▸ **AVAILABLE DATA**:
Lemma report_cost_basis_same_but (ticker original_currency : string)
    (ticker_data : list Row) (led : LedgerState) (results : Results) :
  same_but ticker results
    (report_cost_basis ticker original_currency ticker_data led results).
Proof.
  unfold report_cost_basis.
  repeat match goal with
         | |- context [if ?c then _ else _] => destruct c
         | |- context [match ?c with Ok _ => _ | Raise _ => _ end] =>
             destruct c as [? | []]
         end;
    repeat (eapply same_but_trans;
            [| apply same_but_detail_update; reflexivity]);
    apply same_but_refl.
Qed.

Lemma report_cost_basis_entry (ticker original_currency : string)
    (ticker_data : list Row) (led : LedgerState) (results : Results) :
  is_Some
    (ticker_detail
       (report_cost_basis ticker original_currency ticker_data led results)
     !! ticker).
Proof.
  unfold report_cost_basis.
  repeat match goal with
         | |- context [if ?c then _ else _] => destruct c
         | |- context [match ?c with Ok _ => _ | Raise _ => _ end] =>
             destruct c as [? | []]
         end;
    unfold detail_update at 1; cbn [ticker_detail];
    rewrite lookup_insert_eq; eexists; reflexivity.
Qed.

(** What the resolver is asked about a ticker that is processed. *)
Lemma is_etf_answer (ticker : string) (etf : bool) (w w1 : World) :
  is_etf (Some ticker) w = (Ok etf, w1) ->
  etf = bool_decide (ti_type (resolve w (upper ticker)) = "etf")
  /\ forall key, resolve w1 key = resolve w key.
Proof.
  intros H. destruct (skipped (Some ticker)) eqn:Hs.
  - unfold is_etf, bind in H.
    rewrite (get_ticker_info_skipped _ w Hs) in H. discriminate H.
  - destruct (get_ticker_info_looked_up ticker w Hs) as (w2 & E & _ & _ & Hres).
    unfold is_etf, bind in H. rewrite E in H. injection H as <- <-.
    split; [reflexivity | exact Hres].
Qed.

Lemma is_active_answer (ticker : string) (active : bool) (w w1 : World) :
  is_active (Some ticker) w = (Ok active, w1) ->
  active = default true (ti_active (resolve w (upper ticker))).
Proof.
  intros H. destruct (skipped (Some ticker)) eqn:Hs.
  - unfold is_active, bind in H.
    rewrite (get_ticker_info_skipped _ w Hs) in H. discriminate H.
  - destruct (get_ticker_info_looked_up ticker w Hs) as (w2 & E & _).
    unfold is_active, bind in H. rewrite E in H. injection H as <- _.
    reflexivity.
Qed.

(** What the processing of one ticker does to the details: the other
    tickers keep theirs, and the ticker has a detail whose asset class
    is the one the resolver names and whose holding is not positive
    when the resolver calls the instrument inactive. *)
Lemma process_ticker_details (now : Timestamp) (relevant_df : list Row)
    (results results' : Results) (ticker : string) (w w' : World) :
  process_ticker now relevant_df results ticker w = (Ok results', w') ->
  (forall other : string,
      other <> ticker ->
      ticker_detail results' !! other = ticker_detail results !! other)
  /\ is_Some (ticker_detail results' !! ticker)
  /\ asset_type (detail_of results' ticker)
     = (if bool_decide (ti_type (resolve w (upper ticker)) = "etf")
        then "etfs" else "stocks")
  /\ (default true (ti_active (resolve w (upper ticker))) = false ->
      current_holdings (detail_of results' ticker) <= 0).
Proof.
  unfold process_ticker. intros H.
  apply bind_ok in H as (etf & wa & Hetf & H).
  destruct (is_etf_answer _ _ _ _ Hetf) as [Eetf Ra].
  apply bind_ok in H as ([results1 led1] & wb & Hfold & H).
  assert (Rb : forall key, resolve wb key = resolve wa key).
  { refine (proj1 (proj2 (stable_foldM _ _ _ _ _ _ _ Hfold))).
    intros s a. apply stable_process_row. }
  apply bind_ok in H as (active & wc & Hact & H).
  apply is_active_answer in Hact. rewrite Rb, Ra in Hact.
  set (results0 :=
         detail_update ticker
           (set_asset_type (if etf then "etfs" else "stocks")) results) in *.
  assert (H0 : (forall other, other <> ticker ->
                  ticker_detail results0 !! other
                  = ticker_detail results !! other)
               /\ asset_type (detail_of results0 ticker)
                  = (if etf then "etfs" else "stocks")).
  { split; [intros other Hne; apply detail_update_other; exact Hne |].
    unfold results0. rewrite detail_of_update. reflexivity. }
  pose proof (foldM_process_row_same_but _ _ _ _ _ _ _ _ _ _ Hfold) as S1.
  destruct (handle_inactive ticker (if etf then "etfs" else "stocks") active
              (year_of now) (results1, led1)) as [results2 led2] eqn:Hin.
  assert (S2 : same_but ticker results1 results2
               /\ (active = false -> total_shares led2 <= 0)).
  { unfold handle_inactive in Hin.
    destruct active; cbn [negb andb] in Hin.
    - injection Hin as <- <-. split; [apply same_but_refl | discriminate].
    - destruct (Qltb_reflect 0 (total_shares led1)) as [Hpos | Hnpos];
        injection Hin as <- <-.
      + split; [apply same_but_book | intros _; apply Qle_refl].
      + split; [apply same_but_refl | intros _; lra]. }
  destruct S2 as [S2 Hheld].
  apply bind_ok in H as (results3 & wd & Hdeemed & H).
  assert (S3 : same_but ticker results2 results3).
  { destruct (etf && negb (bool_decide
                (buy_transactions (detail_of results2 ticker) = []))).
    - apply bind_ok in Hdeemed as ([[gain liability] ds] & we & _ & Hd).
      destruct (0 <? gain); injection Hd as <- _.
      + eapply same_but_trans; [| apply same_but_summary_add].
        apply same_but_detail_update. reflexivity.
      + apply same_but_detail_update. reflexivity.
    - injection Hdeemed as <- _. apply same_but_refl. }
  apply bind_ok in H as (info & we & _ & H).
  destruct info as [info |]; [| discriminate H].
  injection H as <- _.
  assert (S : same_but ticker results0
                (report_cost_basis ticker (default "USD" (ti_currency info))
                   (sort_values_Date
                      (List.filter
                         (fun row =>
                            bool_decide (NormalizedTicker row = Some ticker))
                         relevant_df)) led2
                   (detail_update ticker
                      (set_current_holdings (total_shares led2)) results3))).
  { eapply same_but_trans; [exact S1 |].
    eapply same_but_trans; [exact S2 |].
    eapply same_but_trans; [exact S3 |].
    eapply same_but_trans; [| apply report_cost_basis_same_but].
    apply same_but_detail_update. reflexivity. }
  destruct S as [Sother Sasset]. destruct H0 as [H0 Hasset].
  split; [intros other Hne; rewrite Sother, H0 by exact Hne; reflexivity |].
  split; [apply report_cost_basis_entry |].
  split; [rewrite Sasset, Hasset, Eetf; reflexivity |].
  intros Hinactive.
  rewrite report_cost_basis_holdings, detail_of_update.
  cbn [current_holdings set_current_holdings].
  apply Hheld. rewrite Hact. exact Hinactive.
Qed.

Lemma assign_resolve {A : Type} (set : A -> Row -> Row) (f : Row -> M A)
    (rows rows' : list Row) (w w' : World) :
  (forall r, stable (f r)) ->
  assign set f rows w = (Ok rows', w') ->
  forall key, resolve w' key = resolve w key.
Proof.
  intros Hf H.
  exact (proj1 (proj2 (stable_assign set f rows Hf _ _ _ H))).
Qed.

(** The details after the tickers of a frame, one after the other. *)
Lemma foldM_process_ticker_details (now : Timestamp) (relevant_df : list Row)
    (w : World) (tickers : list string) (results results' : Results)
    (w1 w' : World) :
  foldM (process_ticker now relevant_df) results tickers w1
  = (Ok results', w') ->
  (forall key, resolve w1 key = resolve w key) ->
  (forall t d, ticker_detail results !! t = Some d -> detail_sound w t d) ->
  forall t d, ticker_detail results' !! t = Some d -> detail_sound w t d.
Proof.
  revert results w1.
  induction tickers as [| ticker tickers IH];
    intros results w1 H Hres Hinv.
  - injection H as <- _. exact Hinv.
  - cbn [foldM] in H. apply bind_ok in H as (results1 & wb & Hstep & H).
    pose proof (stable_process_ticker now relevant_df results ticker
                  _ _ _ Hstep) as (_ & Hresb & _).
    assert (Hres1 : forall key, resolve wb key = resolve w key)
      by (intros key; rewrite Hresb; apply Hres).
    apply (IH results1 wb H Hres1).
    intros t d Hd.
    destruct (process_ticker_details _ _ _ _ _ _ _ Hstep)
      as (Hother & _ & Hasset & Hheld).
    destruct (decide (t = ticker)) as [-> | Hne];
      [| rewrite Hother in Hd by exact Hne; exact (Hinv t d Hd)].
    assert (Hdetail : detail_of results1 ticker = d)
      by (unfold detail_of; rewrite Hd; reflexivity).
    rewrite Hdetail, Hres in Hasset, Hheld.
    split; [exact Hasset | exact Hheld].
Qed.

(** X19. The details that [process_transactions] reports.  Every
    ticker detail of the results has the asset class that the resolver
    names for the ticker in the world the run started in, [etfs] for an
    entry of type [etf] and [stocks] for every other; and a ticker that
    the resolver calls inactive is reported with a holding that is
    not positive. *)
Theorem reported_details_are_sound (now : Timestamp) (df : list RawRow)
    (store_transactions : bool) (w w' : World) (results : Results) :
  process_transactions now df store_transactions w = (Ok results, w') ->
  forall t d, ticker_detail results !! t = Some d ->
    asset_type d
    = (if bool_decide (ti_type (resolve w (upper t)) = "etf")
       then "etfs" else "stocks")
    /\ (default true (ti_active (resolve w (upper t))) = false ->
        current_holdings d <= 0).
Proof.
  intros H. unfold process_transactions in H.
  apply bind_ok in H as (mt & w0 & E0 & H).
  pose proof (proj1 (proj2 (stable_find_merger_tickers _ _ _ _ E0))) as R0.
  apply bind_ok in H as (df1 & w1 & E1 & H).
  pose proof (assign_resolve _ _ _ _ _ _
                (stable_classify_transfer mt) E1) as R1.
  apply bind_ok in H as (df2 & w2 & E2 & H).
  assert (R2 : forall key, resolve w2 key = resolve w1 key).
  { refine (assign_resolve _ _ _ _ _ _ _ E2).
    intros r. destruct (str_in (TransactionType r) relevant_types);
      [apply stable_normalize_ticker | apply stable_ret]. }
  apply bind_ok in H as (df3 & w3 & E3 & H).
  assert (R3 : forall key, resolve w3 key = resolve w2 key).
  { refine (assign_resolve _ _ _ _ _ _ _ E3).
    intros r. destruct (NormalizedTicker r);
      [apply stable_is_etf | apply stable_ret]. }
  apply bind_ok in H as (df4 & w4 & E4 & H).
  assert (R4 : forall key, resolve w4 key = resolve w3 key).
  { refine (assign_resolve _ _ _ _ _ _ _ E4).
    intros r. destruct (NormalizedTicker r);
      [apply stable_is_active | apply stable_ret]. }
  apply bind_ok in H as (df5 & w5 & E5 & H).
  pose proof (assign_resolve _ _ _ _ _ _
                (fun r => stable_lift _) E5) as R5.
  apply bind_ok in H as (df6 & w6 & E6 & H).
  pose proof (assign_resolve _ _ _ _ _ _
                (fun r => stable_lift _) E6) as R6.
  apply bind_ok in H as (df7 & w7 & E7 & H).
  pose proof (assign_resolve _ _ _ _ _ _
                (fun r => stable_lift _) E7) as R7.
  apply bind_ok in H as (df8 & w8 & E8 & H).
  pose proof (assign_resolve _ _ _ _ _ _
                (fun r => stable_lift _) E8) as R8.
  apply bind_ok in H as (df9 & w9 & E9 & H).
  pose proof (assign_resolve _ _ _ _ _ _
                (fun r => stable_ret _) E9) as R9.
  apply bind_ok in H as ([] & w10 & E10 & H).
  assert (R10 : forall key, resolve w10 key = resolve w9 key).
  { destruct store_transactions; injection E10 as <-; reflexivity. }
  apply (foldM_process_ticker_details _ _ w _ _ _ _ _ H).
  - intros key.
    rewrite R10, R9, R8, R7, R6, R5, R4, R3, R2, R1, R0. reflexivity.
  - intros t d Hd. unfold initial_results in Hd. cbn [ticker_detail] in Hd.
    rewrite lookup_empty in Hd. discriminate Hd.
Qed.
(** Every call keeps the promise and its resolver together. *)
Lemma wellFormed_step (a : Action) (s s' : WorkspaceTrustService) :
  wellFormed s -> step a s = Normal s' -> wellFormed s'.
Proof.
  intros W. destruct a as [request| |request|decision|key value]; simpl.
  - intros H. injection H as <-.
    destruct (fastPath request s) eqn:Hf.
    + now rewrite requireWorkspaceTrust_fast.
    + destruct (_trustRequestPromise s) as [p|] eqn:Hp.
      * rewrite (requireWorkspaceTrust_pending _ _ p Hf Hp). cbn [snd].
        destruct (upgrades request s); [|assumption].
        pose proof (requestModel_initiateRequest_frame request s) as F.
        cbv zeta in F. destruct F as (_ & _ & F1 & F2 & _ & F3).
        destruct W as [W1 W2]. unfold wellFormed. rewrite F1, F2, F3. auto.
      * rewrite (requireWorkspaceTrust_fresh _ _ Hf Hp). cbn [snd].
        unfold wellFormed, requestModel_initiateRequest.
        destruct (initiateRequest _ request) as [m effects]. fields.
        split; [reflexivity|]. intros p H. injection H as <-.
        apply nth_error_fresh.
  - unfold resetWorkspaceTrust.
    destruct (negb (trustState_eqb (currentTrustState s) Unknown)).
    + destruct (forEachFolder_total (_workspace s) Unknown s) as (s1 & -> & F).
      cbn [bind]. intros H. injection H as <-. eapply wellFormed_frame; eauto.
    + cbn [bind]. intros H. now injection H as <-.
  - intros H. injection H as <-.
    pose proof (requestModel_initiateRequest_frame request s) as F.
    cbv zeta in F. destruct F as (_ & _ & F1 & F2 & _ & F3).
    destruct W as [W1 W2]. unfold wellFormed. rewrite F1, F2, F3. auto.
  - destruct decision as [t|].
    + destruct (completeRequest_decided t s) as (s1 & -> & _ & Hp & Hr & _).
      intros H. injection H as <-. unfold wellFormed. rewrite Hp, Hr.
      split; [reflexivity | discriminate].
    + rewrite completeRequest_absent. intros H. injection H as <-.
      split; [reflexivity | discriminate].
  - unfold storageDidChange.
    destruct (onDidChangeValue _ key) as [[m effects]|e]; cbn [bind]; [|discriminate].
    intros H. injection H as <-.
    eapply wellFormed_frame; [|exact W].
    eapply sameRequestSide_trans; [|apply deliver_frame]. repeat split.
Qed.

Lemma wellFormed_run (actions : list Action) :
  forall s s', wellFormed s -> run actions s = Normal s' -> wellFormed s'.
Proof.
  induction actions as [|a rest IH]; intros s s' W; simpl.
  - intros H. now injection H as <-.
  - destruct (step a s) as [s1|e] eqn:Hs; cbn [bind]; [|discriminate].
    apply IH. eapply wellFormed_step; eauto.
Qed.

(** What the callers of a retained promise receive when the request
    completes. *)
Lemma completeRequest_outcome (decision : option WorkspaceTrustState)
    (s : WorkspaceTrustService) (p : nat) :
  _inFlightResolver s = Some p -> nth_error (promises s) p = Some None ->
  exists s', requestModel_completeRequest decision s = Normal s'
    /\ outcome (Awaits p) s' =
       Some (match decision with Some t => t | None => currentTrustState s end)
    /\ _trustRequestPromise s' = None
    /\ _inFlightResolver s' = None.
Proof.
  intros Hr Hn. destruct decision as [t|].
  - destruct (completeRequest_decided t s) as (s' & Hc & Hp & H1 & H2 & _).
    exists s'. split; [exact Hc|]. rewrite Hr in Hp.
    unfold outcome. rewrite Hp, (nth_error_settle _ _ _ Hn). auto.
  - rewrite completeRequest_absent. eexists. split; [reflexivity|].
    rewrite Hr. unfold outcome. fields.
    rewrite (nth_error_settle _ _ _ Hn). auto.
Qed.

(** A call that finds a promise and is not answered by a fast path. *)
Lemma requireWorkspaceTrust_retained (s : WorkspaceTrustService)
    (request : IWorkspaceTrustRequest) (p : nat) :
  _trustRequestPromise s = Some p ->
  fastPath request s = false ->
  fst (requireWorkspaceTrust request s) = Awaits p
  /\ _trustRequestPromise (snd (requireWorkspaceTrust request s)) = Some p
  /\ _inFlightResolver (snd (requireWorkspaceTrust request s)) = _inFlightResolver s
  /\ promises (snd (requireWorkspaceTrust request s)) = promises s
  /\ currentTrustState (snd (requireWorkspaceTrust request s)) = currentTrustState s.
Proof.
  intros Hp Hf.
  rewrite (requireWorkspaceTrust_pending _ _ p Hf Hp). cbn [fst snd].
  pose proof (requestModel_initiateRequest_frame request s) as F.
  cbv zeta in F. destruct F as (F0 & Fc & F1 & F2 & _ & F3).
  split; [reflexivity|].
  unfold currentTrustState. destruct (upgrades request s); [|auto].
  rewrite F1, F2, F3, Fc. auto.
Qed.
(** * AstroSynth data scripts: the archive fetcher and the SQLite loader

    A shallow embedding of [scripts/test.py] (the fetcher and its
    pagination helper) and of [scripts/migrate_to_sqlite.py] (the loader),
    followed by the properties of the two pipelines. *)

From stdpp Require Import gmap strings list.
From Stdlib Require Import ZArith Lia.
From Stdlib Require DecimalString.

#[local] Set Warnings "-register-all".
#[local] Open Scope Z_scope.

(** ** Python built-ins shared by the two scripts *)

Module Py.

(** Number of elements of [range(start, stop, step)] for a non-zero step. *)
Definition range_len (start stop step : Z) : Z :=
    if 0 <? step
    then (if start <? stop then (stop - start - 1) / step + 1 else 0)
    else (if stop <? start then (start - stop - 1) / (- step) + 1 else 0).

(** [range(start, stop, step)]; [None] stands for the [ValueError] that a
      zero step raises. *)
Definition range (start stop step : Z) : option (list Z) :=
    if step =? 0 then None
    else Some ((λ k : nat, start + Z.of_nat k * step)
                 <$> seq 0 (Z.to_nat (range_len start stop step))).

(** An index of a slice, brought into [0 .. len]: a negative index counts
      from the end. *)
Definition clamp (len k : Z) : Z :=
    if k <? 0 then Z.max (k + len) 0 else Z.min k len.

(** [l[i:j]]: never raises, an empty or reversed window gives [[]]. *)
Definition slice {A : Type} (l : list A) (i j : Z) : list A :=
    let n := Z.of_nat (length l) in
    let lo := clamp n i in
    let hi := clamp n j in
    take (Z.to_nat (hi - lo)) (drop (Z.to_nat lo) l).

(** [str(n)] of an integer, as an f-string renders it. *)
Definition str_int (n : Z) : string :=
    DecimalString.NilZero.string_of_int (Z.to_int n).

▸ **PROMPT**: For the lines above, output exactly those from the line containing "intros s a." through the line containing "apply bind_ok in H as (info & we & _ & H).", and skip the others.

▸ **OUTPUT FOR THIS EXERCISE**:
    intros s a. apply stable_process_row. }
  apply bind_ok in H as (active & wc & Hact & H).
  apply is_active_answer in Hact. rewrite Rb, Ra in Hact.
  set (results0 :=
         detail_update ticker
           (set_asset_type (if etf then "etfs" else "stocks")) results) in *.
  assert (H0 : (forall other, other <> ticker ->
                  ticker_detail results0 !! other
                  = ticker_detail results !! other)
               /\ asset_type (detail_of results0 ticker)
                  = (if etf then "etfs" else "stocks")).
  { split; [intros other Hne; apply detail_update_other; exact Hne |].
    unfold results0. rewrite detail_of_update. reflexivity. }
  pose proof (foldM_process_row_same_but _ _ _ _ _ _ _ _ _ _ Hfold) as S1.
  destruct (handle_inactive ticker (if etf then "etfs" else "stocks") active
              (year_of now) (results1, led1)) as [results2 led2] eqn:Hin.
  assert (S2 : same_but ticker results1 results2
               /\ (active = false -> total_shares led2 <= 0)).
  { unfold handle_inactive in Hin.
    destruct active; cbn [negb andb] in Hin.
    - injection Hin as <- <-. split; [apply same_but_refl | discriminate].
    - destruct (Qltb_reflect 0 (total_shares led1)) as [Hpos | Hnpos];
        injection Hin as <- <-.
      + split; [apply same_but_book | intros _; apply Qle_refl].
      + split; [apply same_but_refl | intros _; lra]. }
  destruct S2 as [S2 Hheld].
  apply bind_ok in H as (results3 & wd & Hdeemed & H).
  assert (S3 : same_but ticker results2 results3).
  { destruct (etf && negb (bool_decide
                (buy_transactions (detail_of results2 ticker) = []))).
    - apply bind_ok in Hdeemed as ([[gain liability] ds] & we & _ & Hd).
      destruct (0 <? gain); injection Hd as <- _.
      + eapply same_but_trans; [| apply same_but_summary_add].
        apply same_but_detail_update. reflexivity.
      + apply same_but_detail_update. reflexivity.
    - injection Hdeemed as <- _. apply same_but_refl. }
  apply bind_ok in H as (info & we & _ & H).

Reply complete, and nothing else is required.